Mutamimah Mutamimah and Pungky Lela Saputri
This study aims to analyse the role of corporate governance in moderating the effects of murabahah, mudharabah and musyarakah financing on the financing risk and financial…
Abstract
Purpose
This study aims to analyse the role of corporate governance in moderating the effects of murabahah, mudharabah and musyarakah financing on the financing risk and financial performance of Islamic banks.

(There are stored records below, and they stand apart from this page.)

(* ===== verification/BeaconChain.v ===== *)
(** * The chain of a beacon's blocks

    Over an IPFS whose blocks are addressed by their content, the blocks that
    executions publish form a chain from the head back to the genesis, with
    consecutive sequence numbers. Two executions of one beacon that overlap fork
    it. *)

From S2P Require Import Prelude GoStrings Errors State Json Http MasterSeed Beacon BeaconSpec.

(** ** An IPFS *)

Record ipfs := mkIpfs {
  blocks : gmap string string;            (* by CID *)
  names : gmap string string;             (* IPNS name to CID *)
}.

(** The other services: what they answer, in an environment of their own. *)
Class Services (R : Type) := {
  svc_GetTrng : R -> R * result (list string);
  svc_GetSeeds : R -> Z -> R * result (list string);
  svc_now : R -> R * Z;
  svc_ctx_Err : R -> R * option error;
}.

Definition path_of (cid : string) : string := "/ipfs/" +:+ cid.

Section Chain.
Context {R : Type} `{Services R}.

(** The CID of a block: its content decides it, and no two contents share it. *)
Context (cid_of : string -> string) `{!Inj (=) (=) cid_of}.

Definition ideal_Get (s : ipfs * R) (key namespace : string) : (ipfs * R) * result (string * string) :=
  (s, match names s.1 !! key with
      | Some c => match blocks s.1 !! c with
                  | Some data => Ok (path_of c, data)
                  | None => Err (Errorf "block not found" [])
                  end
      | None => Err (StatusErr NotFound (Errorf "ipns record not published" []))
      end).

Definition ideal_Add (s : ipfs * R) (data : string) : (ipfs * R) * result string :=
  ((mkIpfs (<[cid_of data := data]> (blocks s.1)) (names s.1), s.2), Ok (cid_of data)).

Definition ideal_Publish (s : ipfs * R) (cid name : string) : (ipfs * R) * result string :=
  ((mkIpfs (blocks s.1) (<[name := cid]> (names s.1)), s.2), Ok name).

Definition on_services {A} (f : R -> R * A) (s : ipfs * R) : (ipfs * R) * A := let '(r, a) := f s.2 in ((s.1, r), a).

#[export] Instance ideal_env : BeaconEnv (ipfs * R) :=
  {| ipfs_Get := ideal_Get;
     ipfs_Add := ideal_Add;
     ipfs_Publish := ideal_Publish;
     ipfs_KeyInfo := fun s name => (s, Ok (match names s.1 !! name with Some _ => name | None => "" end));
     GetTrng := on_services svc_GetTrng;
     GetSeeds := fun s n => on_services (fun r => svc_GetSeeds r n) s;
     clock_now := on_services svc_now;
     wait := fun s _ => (s, None);
     ctx_Err := on_services svc_ctx_Err |}.

Abbreviation B := (Prog (state (ipfs * R))).

(** [chain bs c n]: the block [c] has sequence number [n], and its links lead
    through the numbers below to a genesis. *)
Inductive chain (bs : gmap string string) : string -> Z -> Prop :=
| chain_genesis c data b p : bs !! c = Some data -> UnmarshalBeaconBlock data = Ok b -> Link b = "" ->
    Data b = Some p -> Sequence p = 0 -> chain bs c 0
| chain_next c data b p c' n : bs !! c = Some data -> UnmarshalBeaconBlock data = Ok b -> Link b = path_of c' ->
    Data b = Some p -> Sequence p = n + 1 -> chain bs c' n -> chain bs c (n + 1).

(** Blocks are stored under their own CID. *)
Definition content_addressed (bs : gmap string string) : Prop := map_Forall (fun c data => c = cid_of data) bs.

Lemma add_keeps bs data c d : content_addressed bs -> bs !! c = Some d -> <[cid_of data := data]> bs !! c = Some d.
Proof.
  intros Hc Hd. destruct (decide (c = cid_of data)) as [->|]; [|by rewrite lookup_insert_ne].
  rewrite lookup_insert_eq. apply Hc in Hd as Hx. apply (inj cid_of) in Hx. by subst.
Qed.

Lemma chain_add bs data c n : content_addressed bs -> chain bs c n -> chain (<[cid_of data := data]> bs) c n.
Proof.
  intros Hc. induction 1 as [c d b p Hb Hu Hl Hd Hs|c d b p c' n Hb Hu Hl Hd Hs _ IH].
  - eapply chain_genesis; try done. by apply add_keeps.
  - eapply chain_next; try done. by apply add_keeps.
Qed.

Lemma chain_head bs c n : chain bs c n -> exists data b p, bs !! c = Some data /\ UnmarshalBeaconBlock data = Ok b /\ Data b = Some p /\ Sequence p = n.
Proof. destruct 1; eauto 10. Qed.

(** The part that writes, over this IPFS. *)
Lemma ideal_write m ctrngs path last (s : state (ipfs * R)) : ctrngs <> [] ->
  exists s', execute_write m (ctrngs, path, last) s = (s', Returned (Ok tt)) /\
    let data := print (Block_json (next_block path last (svc_now (env s).2).2 ctrngs)) in
    (env s').1 = mkIpfs (<[cid_of data := data]> (blocks (env s).1)) (<[Name m := cid_of data]> (names (env s).1)).
Proof.
  intros Hne. unfold execute_write. destruct ctrngs as [|c cs]; [done|]. erewrite run_bind by done. cbv beta.
  unfold Now. erewrite run_bind by apply run_look. cbv beta zeta. cbn [clock_now ideal_env].
  unfold on_services. destruct (svc_now (env s).2) as [r t] eqn:En. cbn [fst snd].
  fold (next_block path last t (c :: cs)). set (data := print _). unfold Add, Publish.
  erewrite run_bind; [|apply run_on_err; by rewrite run_ask]. cbv beta.
  erewrite run_bind; [|apply run_on_err; by rewrite run_ask]. by eexists.
Qed.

Design/methodology/approach
The population for this study covered Islamic banks in Indonesia. Purposive sampling was performed, and statistical analysis was conducted using moderating regression analysis by selecting among the common, fixed and random effects models.
Findings
The results showed that murabahah financing has a positive effect on financing risk; conversely, mudharabah financing has a negative effect on financing risk. By contrast, musyarakah financing has no effect on financing risk. However, corporate governance weakens the influence of murabahah financing on financing risk and increases that of mudharabah financing on financing risk. Further, corporate governance cannot weaken the effect of musyarakah financing on financing risk. Additionally, financing risk reduces financial performance.
Research limitations/implications
This research focusses only on Indonesian Islamic banks; future research should be extended to Islamic insurance and Islamic micro finance.
Practical implications
The results serve as input for government regulations on corporate governance in Islamic bank financing and encourage Islamic banks to diversify their financing proportionally.
Social implications
This research can be used for optimising Islamic bank financing to empower the realty sector and reduce poverty.
Originality/value
Research on the role of corporate governance as a moderating variable in reducing financing risk in Islamic banks remains limited.